** Opening Extracted information block **
(* ===== verification/RlcPath.v ===== *)
(** The path of the user plane between the PDCP layers of two nodes: requests to
    the RLC layer of one node, grants of the MAC on an unacknowledged-mode bearer,
    PDUs to the RLC layer of the other node, and its indications to PDCP. It keeps
    the promise of a [carrier]. *)

From stdpp Require Import base tactics list numbers gmap.
From Stdlib Require Import ZArith Lia.
From S2P Require Import Prelude RlcPdu RlcSdu TimeStat RlcEntity RlcRxList RlcUm RlcUmSpec RlcUmLinkRx RlcUmLinkTx RlcUmLink.
From S2P Require Import DataQueue RlcConfig RlcAny RlcUe RlcUeSpec RlcLayer RlcLayerLimits.

(** What PDCP expects of the layers below it: the PDUs it hands to RLC for a bearer
    come out as indications at the other end once, unchanged and in order, as long
    as the buffers below have room for them. *)

(** a DRB seen from both ends: how the sending PDCP addresses it, and how the
    receiving PDCP is told of its data *)
Record rlc_flow := mk_flow { fl_drb : Z; fl_tx_enb : Z; fl_tx_ue : Z; fl_rx_enb : Z; fl_rx_ue : Z }.

Definition request (f : rlc_flow) (pdu : list Z) : rlc_data_req_queue_item :=
  mk_rlc_item (mk_ctxt 0 (fl_tx_enb f) 0 (fl_tx_ue f) 0 0) false false (fl_drb f) 0 0 (zlen pdu) pdu.

Definition indication (f : rlc_flow) (pdu : list Z) : pdcp_data_ind_queue_item :=
  mk_ind_item (mk_ctxt 0 (fl_rx_enb f) 0 (fl_rx_ue f) 0 0) false false (fl_drb f) (zlen pdu) pdu.

Class carrier (S : Type) := mk_carrier {
  carry : S -> list rlc_data_req_queue_item -> outcome (S * list pdcp_data_ind_queue_item);
  carrier_flow : S -> rlc_flow;
  carrier_ready : S -> Prop;
  carrier_room : S -> Z;
  carrier_in_order : forall s pdus,
    carrier_ready s -> Forall (fun p => 0 < zlen p <= NR_SDU_MAX) pdus -> sumZ zlen pdus <= carrier_room s ->
    returns (carry s (map (request (carrier_flow s)) pdus)) (fun '(s', out) =>
      out = map (indication (carrier_flow s)) pdus /\
      carrier_ready s' /\ carrier_room s' = carrier_room s /\ carrier_flow s' = carrier_flow s)
}.

(** ** An entity in a table *)

Definition um_at (e : nr_rlc_entity_um_t) (now : Z) : nr_rlc_entity_um_t := e <| um_t_current := now |>.
Definition um_clear (e : nr_rlc_entity_um_t) : nr_rlc_entity_um_t := e <| um_common ::= (fun c => c <| events := [] |>) |>.

(** the timer is off or started at the current time, and does not wrap around *)
Record um_clock (e : nr_rlc_entity_um_t) (now : Z) : Prop := {
  uk_start : um_t_reassembly_start e = 0 \/ um_t_reassembly_start e = now;
  uk_period : 0 <= um_t_reassembly e;
  uk_now : 0 <= now;
  uk_wrap : now + um_t_reassembly e < 2 ^ 64
}.

(** DRB [d] of UE [id] is an unacknowledged-mode entity [e], on channel [ch] *)
Record um_bearer (L : rlc_layer) (id d ch : Z) (e : nr_rlc_entity_um_t) (n : nat) (u : nr_rlc_ue_t) (rb : rlc_rb) : Prop := {
  ub_table : table_ok L;
  ub_ue : at_ue L id n u;
  ub_slot : get_slot u (Drb (d - 1)) = Ret (Some rb);
  ub_entity : re_entity rb = EntityUm e;
  ub_channel : ch <> 0 /\ rd_slot (ru_lcid2rb u) (ch - 1) = Ret (NR_RLC_DRB d);
  ub_clock : um_clock e (rl_current_time L)
}.

Definition has_um (L : rlc_layer) (id d ch : Z) (e : nr_rlc_entity_um_t) : Prop := exists n u rb, um_bearer L id d ch e n u rb.

(** what the delivery of an SDU says of its UE: [rnti] *)
Definition delivers_as (node : rlc_node) (L : rlc_layer) (id rnti : Z) : Prop :=
  if rl_enb_flag L then rn_secondary_ue node (u32 id) = Ret rnti /\ rn_is_cu node = false /\ rn_is_du node = false
  else rnti = u64 id.

(** a step that only adds calls and changes the table *)
Definition same_clock (L L' : rlc_layer) : Prop :=
  rl_current_time L' = rl_current_time L /\ rl_enb_flag L' = rl_enb_flag L.

Lemma find_addr_slot l i0 i rb : NoDup (slot_addrs l) -> l !! i = Some (Some rb) ->
  find_addr l (re_addr rb) i0 = Some (i0 + Z.of_nat i).
Proof.
  revert i i0. induction l as [|s l IH]; intros i i0 Hn Hi; [done|]. destruct i as [|i]; simpl in Hi.
  - injection Hi as ->. simpl. rewrite Z.eqb_refl. f_equal. lia.
  - destruct s as [rb0|]; simpl in *.
    + apply list.NoDup_cons in Hn as [Hn Hnd]. rewrite (proj2 (Z.eqb_neq _ _)).
      * rewrite (IH i) by done. f_equal. lia.
      * intros E. apply Hn. rewrite E. apply list_elem_of_omap. exists (Some rb). split; [by eapply list_elem_of_lookup_2|done].
    + rewrite (IH i) by done. f_equal. lia.
Qed.

(** the callbacks find a DRB by its entity *)
Lemma drb_found L id n u d rb : table_ok L -> at_ue L id n u -> get_slot u (Drb (d - 1)) = Ret (Some rb) ->
  find_bearer u 3 (re_addr rb) = Some (false, d).
Proof.
  intros H Hat Hs. pose proof (live_ue_NoDup _ _ _ _ _ _ H Hat) as Hnd. apply rd_slot_Ret in Hs as [Hd Hs].
  unfold live_ue in Hnd. apply list.NoDup_app in Hnd as (_ & _ & Hnd). apply list.NoDup_app in Hnd as (_ & Hd1 & Hd2).
  unfold find_bearer. rewrite take_ge by (rewrite (uo_srb _ _ _ (at_ue_ok _ _ _ _ _ _ H Hat)); lia).
  rewrite find_addr_None, (find_addr_slot _ 0 _ _ Hd2 Hs).
  - do 2 f_equal. lia.
  - intros Hin. apply (Hd1 _ Hin). apply list_elem_of_omap. exists (Some rb). split; [by eapply list_elem_of_lookup_2|done].
Qed.

(** ** Callbacks *)

(** the item of an indication of [L] *)
Definition ind_item (enb : bool) (rnti d : Z) (buf : list Z) : pdcp_data_ind_queue_item :=
  mk_ind_item (mk_ctxt 0 (Z.b2z enb) 0 rnti 0 0) false false d (zlen buf) buf.

Lemma deliveries node L u rb d rnti bufs :
  find_bearer u 3 (re_addr rb) = Some (false, d) -> re_srb0 rb = None -> delivers_as node L (ru_ue_id u) rnti ->
  callbacks node L u rb (map DeliverSdu bufs) =
    Ret (L <| rl_calls ::= (fun cs => cs ++ map (fun b => NrPdcpDataInd (ind_item (rl_enb_flag L) rnti d b)) bufs) |>).
Proof.
  intros Hf H0. revert L. induction bufs as [|b bufs IH]; intros L Hr; cbn [map callbacks].
  - transitivity (Ret (L <| rl_calls := rl_calls L ++ [] |>)); [rewrite app_nil_r; by destruct L|done].
  - assert (E : callback node L u rb (DeliverSdu b) = Ret (rlc_emit (NrPdcpDataInd (ind_item (rl_enb_flag L) rnti d b)) L)).
    { unfold callback. rewrite H0. unfold deliver_sdu. rewrite Hf. unfold delivers_as in Hr.
      destruct (rl_enb_flag L) eqn:E.
      - destruct Hr as (-> & -> & ->). by rewrite bind_Ret_l.
      - by rewrite bind_Ret_l, Hr. }
    rewrite E, bind_Ret_l, IH by done. f_equal.
    transitivity (L <| rl_calls := (rl_calls L ++ [NrPdcpDataInd (ind_item (rl_enb_flag L) rnti d b)]) ++
      map (fun b => NrPdcpDataInd (ind_item (rl_enb_flag L) rnti d b)) bufs |>); [done|]. by rewrite <- app_assoc.
Qed.

Lemma finish_um node L id d ch e n u rb e' bufs rnti :
  um_bearer L id d ch e n u rb -> um_events e' = map DeliverSdu bufs -> delivers_as node L id rnti \/ bufs = [] ->
  um_clock e' (rl_current_time L) ->
  exists L', finish_rb node L n u (Drb (d - 1)) rb (EntityUm e') = Ret L' /\ has_um L' id d ch (um_clear e') /\
    same_clock L L' /\ rl_calls L' = rl_calls L ++ map (fun b => NrPdcpDataInd (ind_item (rl_enb_flag L) rnti d b)) bufs.
Proof.
  intros [Ht Hat Hs He [Hc0 Hch] Hclk] Hev Hr Hclk'. set (rb' := with_entity rb (EntityUm e')). set (u' := set_slot u (Drb (d - 1)) (Some rb')).
  destruct (rk_kind _ _ _ (uo_slots _ _ _ (at_ue_ok _ _ _ _ _ _ Ht Hat) _ _ Hs)) as [_ H0].
  assert (Hfin : exists L', finish_rb node L n u (Drb (d - 1)) rb (EntityUm e') = Ret L' /\ same_clock L L' /\
    rl_calls L' = rl_calls L ++ map (fun b => NrPdcpDataInd (ind_item (rl_enb_flag L) rnti d b)) bufs).
  { unfold finish_rb. fold rb' u'. change (events (entity_common (EntityUm e'))) with (um_events e'). rewrite Hev.
    destruct Hr as [Hr| ->].
    - eexists. split; [apply (deliveries node _ u' rb' d rnti bufs)|by split]; [|done|].
      + assert (E : at_ue (put_rlc_ue L n u') id n u' /\ table_ok (put_rlc_ue L n u')); [|destruct E as [E1 E2]].
        * destruct (put_slot_ok false any_entity L id n u (Drb (d - 1)) rb rb') as (K1 & _ & K3); try done.
        * apply (drb_found _ id n u' d rb' E2 E1). by eapply get_slot_set.
      + change (ru_ue_id u') with (ru_ue_id u). by rewrite (at_ue_id _ _ _ _ Hat).
    - eexists. split; [reflexivity|]. split; [by split|]. simpl. by rewrite app_nil_r. }
  destruct Hfin as (L' & Hf & Hsc & Hcalls). exists L'. split_and!; [done| |done|done].
  assert (Hsp := finish_rb_ok false any_entity node (fun a e _ => I) (fun E => match Bool.diff_false_true E with end)
    L id n u (Drb (d - 1)) rb (EntityUm e') Ht Hat Hs).
  rewrite Hf in Hsp. destruct Hsp as [[Ht' _] Hat'].
  { constructor; [by rewrite He|done|done]. }
  exists n, u', rb'. constructor; [done|done|by eapply get_slot_set|done|done|]. rewrite (proj1 Hsc). by destruct Hclk'.
Qed.
(* ===== verification/Stack.v ===== *)
(** The user plane from end to end: SDUs handed to SDAP on one node, through the
    PDCP layer, the layers below and the PDCP layer of the other node, to the top
    of its SDAP. What is below is any [carrier]; the RLC layers of both nodes are
    one. *)

From stdpp Require Import base tactics list numbers.
From Stdlib Require Import ZArith Lia.
From S2P Require Import Prelude HashTable F1Ids DataQueue Sdap SdapSpec RlcEntity RlcUe RlcUeSpec RlcLayer RlcPath.
From S2P Require Import PdcpSdu PdcpEntity PdcpRx PdcpRoundtrip PdcpUe PdcpUeSpec PdcpLayer.

(** ** The two ends of a bearer in their layers *)

Definition has_bearer (L : pdcp_layer) (id d : Z) (e : nr_pdcp_entity_t) : Prop :=
  exists u rb, find_ue (ue_list L) id = Some u /\ nr_pdcp_get_rb u d false = Some rb /\ rb_entity rb = e.

(** the identity [ue] that RLC knows the UE by: on the gNB the entry in the F1
    table *)
Definition rlc_ue (nd : node_t) (id ue : Z) (g : bool) : Prop :=
  if g then NODE_IS_CU nd = false /\ secondary_ue nd id = Ret ue else ue = id.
** Closing Extracted information block **
Could you write out, exactly as they stand, only the lines above that begin at the line with "out = map (indication" and stop after the line with "Definition um_at (e"?

> [Task solution]
      out = map (indication (carrier_flow s)) pdus /\
      carrier_ready s' /\ carrier_room s' = carrier_room s /\ carrier_flow s' = carrier_flow s)
}.

(** ** An entity in a table *)

Definition um_at (e : nr_rlc_entity_um_t) (now : Z) : nr_rlc_entity_um_t := e <| um_t_current := now |>.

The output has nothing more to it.